Then, without realizing it, Aguirre unwittingly got me entangled in a recondite, filial digression. I remember thinking of my father at that moment, and being surprised, because it had been a long time since I'd thought of him; I didn't know why, but there was a lump in my throat, like a shadow of guilt.
'So, it was Líster who gave the order to shoot them?' I interrupted.
'It could have been,' he said, readily picking up the lost thread while scraping his plate clean. 'But it could just as easily not have been. In Our War he says it wasn't him, not him or his men. What else is he going to say? But, the fact is, I believe him — it wasn't his style, he was too obsessed with continuing by whatever means possible a war he'd already lost. Besides, half the things they attribute to Líster are pure legend, and the other half. . well, I guess they're true. But who knows? What seems beyond doubt to me is that whoever gave that order knew perfectly well who they were executing and, of course, who Sánchez Mazas was. Mmm,' he moaned, wiping up the last of the roquefort sauce with a piece of bread, 'I was so hungry! Do you want a bit more wine?'
They took the plates away (mine with abundant remains of rabbit; Aguirre's again so clean it shone). He ordered another carafe of wine, a piece of chocolate cake and coffee; I ordered coffee. I asked Aguirre what he knew about Sánchez Mazas and his stay at Collell.

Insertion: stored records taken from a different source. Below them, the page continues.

(** The guard is the only way out: with a matching slot every operation
    sends exactly one update to the actor. *)
Lemma slot_operations_commit (w : World) (index : Z) (itemUUID : string) (q : Z) g :
  slot w index itemUUID = Some g →
  length (updates (unprepareFormula index itemUUID w)) = S (length (updates w))
  ∧ length (updates (increaseFormulaQuantity index itemUUID w)) = S (length (updates w))
  ∧ length (updates (toggleFormulaExpended index itemUUID w)) = S (length (updates w))
  ∧ length (updates (toggleSignatureItem index itemUUID w)) = S (length (updates w)).
Proof.
  intros Hs.
  unfold unprepareFormula, increaseFormulaQuantity, toggleFormulaExpended, toggleSignatureItem.
  rewrite Hs. simpl. rewrite !length_app. simpl. lia.
Qed.

(** *** checkEntryRequirements and prepareFormula *)

(** The check looks at nothing but the warnings log. *)
Lemma checkEntryRequirements_frame (warn_ : bool) (f : PreparedFormula) (w : World) :
  entry (checkEntryRequirements warn_ f w).2 = entry w
  ∧ actorLevel (checkEntryRequirements warn_ f w).2 = actorLevel w
  ∧ updates (checkEntryRequirements warn_ f w).2 = updates w.
Proof.
  unfold checkEntryRequirements.
  repeat (match goal with |- context [if ?b then _ else _] => destruct b end); done.
Qed.

(** The verdict is [false] exactly when one of the four preconditions is
    violated. *)
Lemma checkEntryRequirements_false (warn_ : bool) (f : PreparedFormula) (w : World) :
  (checkEntryRequirements warn_ f w).1 = false
  ↔ (maxSlots (entry w) ≠ 0 ∧ maxSlots (entry w) ≤ Z.of_nat (length (preparedFormulas (entry w))))
    ∨ actorLevel w < level f
    ∨ maxItemLevel (entry w) < level f
    ∨ hasRequiredTraits (entry w) f = false.
Proof.
  unfold checkEntryRequirements, truthy.
  destruct (Z.eqb_spec (maxSlots (entry w)) 0) as [H0|H0]; simpl;
    repeat case_bool_decide; simpl;
    destruct (hasRequiredTraits (entry w) f); simpl; intuition (try lia; try done).
Qed.

(** A violated level or trait requirement is reported, unless the slots
    are full, in which case nothing is. *)
Lemma checkEntryRequirements_warns (f : PreparedFormula) (w : World) :
  (checkEntryRequirements true f w).1 = false →
  if truthy (maxSlots (entry w))
     && bool_decide (maxSlots (entry w) ≤ Z.of_nat (length (preparedFormulas (entry w))))
  then warnings (checkEntryRequirements true f w).2 = warnings w
  else ∃ m, warnings (checkEntryRequirements true f w).2 = warnings w ++ [m].
Proof.
  unfold checkEntryRequirements.
  destruct (truthy _ && _); [done|].
  repeat (match goal with |- context [if ?b then _ else _] => destruct b end);
    simpl; intros; by eauto.
Qed.

(** Whatever the check says, [prepareFormula] changes the prepared
    formulas and sends them to the actor. *)
Lemma prepareFormula_always_commits (f : PreparedFormula) (w : World) :
  preparedFormulas (entry (prepareFormula f w)) ≠ preparedFormulas (entry w)
  ∧ ∃ u, updates (prepareFormula f w) = updates w ++ [u].
Proof.
  unfold prepareFormula.
  destruct (checkEntryRequirements_frame true f w) as (He & _ & Hu).
  set (w1 := (checkEntryRequirements true f w).2) in *.
  rewrite <- He, <- Hu. clearbody w1. clear He Hu.
  split.
  - destruct (isAlchemical (entry w1)); [|simpl; intros H; apply (f_equal length) in H;
                                             rewrite length_app in H; simpl in H; lia].
    destruct (list_find _ _) as [[i g]|] eqn:Hfind; simpl.
    + apply list_find_Some in Hfind as (Hi & _ & _).
      intros H. apply (f_equal (λ l, l !! i)) in H.
      rewrite list_lookup_insert_eq in H by (by eapply lookup_lt_Some).
      rewrite Hi in H. injection H as H. apply (f_equal quantity) in H. simpl in H.
      unfold or_default, truthy in H. destruct (quantity g) as [q0|]; [|done].
      destruct (Z.eqb_spec q0 0); simpl in H; injection H as H; lia.
    + intros H; apply (f_equal length) in H. rewrite length_app in H; simpl in H; lia.
  - destruct (if isAlchemical (entry w1) then _ else _) as [[i g]|]; simpl; eauto.
Qed.

(** C1.  Two formulas that violate a precondition, run through the code.
    First: a level-5 formula offered to a level-1 actor, whose entry also
    caps items at level 1.  The check fails and warns, and the formula is
    prepared and sent to the actor all the same.  Second: an entry whose
    single slot is taken.  The check fails without any warning, and the
    formula is again prepared and sent to the actor. *)
Theorem prepareFormula_violation_not_aborted :
  let f := Examples.formula Examples.bomb 5 None None in
  let w := Examples.world (Examples.snares 0 []) 1 in
  let g := Examples.formula Examples.elixir 1 None None in
  let h := Examples.formula Examples.bomb 1 None None in
  let v := Examples.world (Examples.snares 1 [g]) 1 in
  ((checkEntryRequirements true f w).1 = false
   ∧ warnings (prepareFormula f w) = [CharacterLevel]
   ∧ preparedFormulas (entry (prepareFormula f w)) = [f]
   ∧ updates (prepareFormula f w)
     = [ {| upd_selector := "snares"; upd_formulas := [toActorPrepared f] |} ])
  ∧ ((checkEntryRequirements true h v).1 = false
     ∧ warnings (prepareFormula h v) = []
     ∧ preparedFormulas (entry (prepareFormula h v)) = [g; h]
     ∧ updates (prepareFormula h v)
       = [ {| upd_selector := "snares";
              upd_formulas := [toActorPrepared g; toActorPrepared h] |} ]).
Proof. repeat split. Qed.

End CraftingFacts.

(** ** Actor data preparation *)

Section ActorFacts.
Import Actor.

Example prepareHero_saves :
  (λ a, saves (data a)) <$> Examples.prepareHero
  = Some [ ("fortitude", {| save_rank := 2; save_ability := "con"; save_item := 1;
                            save_value := 9;
                            save_breakdown :=
                              "con modifier(-1) + proficiency(9) + item bonus(1)" |});
           ("reflex", {| save_rank := 0; save_ability := "dex"; save_item := 0;
                         save_value := 1;
                         save_breakdown :=
                           "dex modifier(1) + proficiency(0) + item bonus(0)" |}) ].
Proof. vm_compute. reflexivity. Qed.

Example prepareHero_skills :
  (λ a, skills (data a)) <$> Examples.prepareHero
  = Some [ ("acr", {| skill_rank := 1; skill_ability := "dex"; skill_item := 0;
                      skill_armor := true; skill_mod := 1; skill_value := 7;
                      skill_breakdown :=
                        "dex modifier(1) + proficiency(7) + item bonus(0) + armor check penalty(-1)" |});
           ("arc", {| skill_rank := 0; skill_ability := "int"; skill_item := 2;
                      skill_armor := false; skill_mod := 0; skill_value := 2;
                      skill_breakdown :=
                        "int modifier(0) + proficiency(0) + item bonus(2)" |}) ].
Proof. vm_compute. reflexivity. Qed.

(** [xp.pct]: 250 of 1000 is 25; 994 rounds to 99; 995 rounds to 100 and is
    capped at 99.5, like everything above. *)
Example xp_pct_values :
  (λ xp, this (xp_pct (prepareDetails
                         {| level_value := 5; xp_value := xp; xp_max := 0;
                            xp_pct := Q2Qc 0 |})))
    <$> [250; 994; 995; 1500; 0]
  = [25 # 1; 99 # 1; 199 # 2; 199 # 2; 0 # 1]%Q.
Proof. vm_compute. reflexivity. Qed.

(** *** What [_prepareCharacterData] returns *)

Lemma forValues_Some {A} (f : A → option A) (obj obj' : list (string * A)) :
  forValues f obj = Some obj' ↔
  Forall2 (λ kv kv', kv'.1 = kv.1 ∧ f kv.2 = Some kv'.2) obj obj'.
Proof.
  unfold forValues. rewrite mapM_Some.
  split; intros H; eapply Forall2_impl; try exact H; intros [k v] [k' v']; simpl.
  - destruct (f v) as [v0|]; simpl; [|done]. intros [= <- <-]. done.
  - intros [-> ->]. done.
Qed.

Lemma _prepareCharacterData_Some (d d' : Data) :
  _prepareCharacterData d = Some d' →
  let lvl := level_value (details d) in
  abilities d' = abilities d
  ∧ details d' = prepareDetails (details d)
  ∧ traits d' = traits d
  ∧ forValues (prepareSave (abilities d) lvl) (saves d) = Some (saves d')
  ∧ martial d' = prod_map id (prepareMartial lvl) <$> martial d
  ∧ preparePerception (abilities d) lvl (perception (attributes d))
    = Some (perception (attributes d'))
  ∧ prepareSpellDC (abilities d) lvl (attributes d) = Some (spelldc (attributes d'))
  ∧ forValues (prepareSkill (abilities d) (ac_check (attributes d)) lvl) (skills d)
    = Some (skills d')
  ∧ spellcasting_value (attributes d') = spellcasting_value (attributes d)
  ∧ ac_check (attributes d') = ac_check (attributes d)
  ∧ hp (attributes d') = hp (attributes d).
Proof.
  unfold _prepareCharacterData. intros H. simpl in *.
  destruct (forValues (prepareSave _ _) _) as [saves'|]; [|done]. simpl in H.
  destruct (preparePerception _ _ _) as [perception'|]; [|done]. simpl in H.
  destruct (prepareSpellDC _ _ _) as [spelldc'|]; [|done]. simpl in H.
  destruct (forValues (prepareSkill _ _ _) _) as [skills'|]; [|done]. simpl in H.
  injection H as <-. simpl. repeat split.
Qed.

(** The character phase fails only when a statistic names a missing
    ability. *)
Lemma _prepareCharacterData_total (d : Data) :
  Forall (λ kv, is_Some (abilities d !! save_ability kv.2)) (saves d) →
  Forall (λ kv, is_Some (abilities d !! skill_ability kv.2)) (skills d) →
  is_Some (abilities d !! perception_ability (perception (attributes d))) →
  is_Some (abilities d !! spellAbl (attributes d)) →
  is_Some (_prepareCharacterData d).
Proof.
  intros Hsaves Hskills [pa Hpa] [sa Hsa]. unfold _prepareCharacterData.
  assert (∀ {A} (f : A → option A) (l : list (string * A)),
             Forall (λ kv, is_Some (f kv.2)) l → is_Some (forValues f l)) as Hall.
  { intros A f l Hl. unfold forValues. apply mapM_is_Some.
    eapply Forall_impl; [exact Hl|]. intros [k v] [v' Hv]; simpl in *.
    rewrite Hv. by eexists. }
  destruct (Hall _ (prepareSave (abilities d) (level_value (prepareDetails (details d))))
              (saves d)) as [saves' ->].
  { eapply Forall_impl; [exact Hsaves|]. intros [k v] [a Ha]; simpl in *.
    unfold prepareSave. rewrite Ha. by eexists. }
  destruct (Hall _ (prepareSkill (abilities d) (ac_check (attributes d))
                      (level_value (prepareDetails (details d)))) (skills d))
    as [skills' ->].
  { eapply Forall_impl; [exact Hskills|]. intros [k v] [a Ha]; simpl in *.
    unfold prepareSkill. rewrite Ha. simpl. destruct (skill_armor v); by eexists. }
  unfold preparePerception, prepareSpellDC. rewrite Hpa, Hsa. simpl. by eexists.
Qed.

'Not much,' he answered. 'His name appears a couple of times in the General Prosecution Records, but always in relation to his trial in Barcelona, when they caught him after he escaped from Madrid. Pascual also mentions him once or twice too. As far as I know the only one who might know more is Trapiello, Andrés Trapiello. The writer. He's edited Sánchez Mazas and written some really good things about him; he's always mentioning Sánchez Mazas' family in his diaries, so he must be in contact with them. I think I may even have read an account of the firing squad incident in one of his books. . It's a story that circulated extensively after the war, everyone who knew Sánchez Mazas then used to tell it, I suppose because he used to tell everyone. Did you know lots of people thought it was a lie? In fact, there still are those who think so.'
'Doesn't surprise me.'
'Why not?'
'Because it sounds like fiction.'
'All wars are full of stories that sound like fiction.'
'Yeah, but doesn't it still seem incredible that a man who's not particularly young, forty-five years old by then, and extremely short-sighted. .?'
'Well, of course. And who would have been in a pitiful state besides.'
'Exactly. Doesn't it seem incredible that a guy like that could manage to escape from such a situation?'
'But why incredible?' The arrival of the wine, cake and coffees didn't interrupt his reasoning. 'Surprising, yes. But not incredible. But you explained all that so well in your article! Remember it was a firing squad en masse. Remember the soldier who had to turn him in and didn't. And remember we're talking about Collell. Have you ever been there?'
I told him I hadn't, and Aguirre began to describe an enormous mass of stone besieged by thick pine forests on limy soil, a vast, mountainous, rough territory, scattered with isolated farms and tiny villages (Torn, Sant Miquel de Campmajor, Fares, Sant Ferriol, Mieres); during the war years numerous escape networks operated in these villages that, in exchange for money (sometimes out of friendship or even political affinities), helped potential victims of revolutionary repression to cross the border, as well as young men of military age who wanted to evade the compulsory conscription ordered by the Republic. According to Aguirre, the area was seething with runaways as well, people who couldn't afford the expenses of escape or didn't manage to make contact with the networks, and stayed under cover in the woods for months or even years.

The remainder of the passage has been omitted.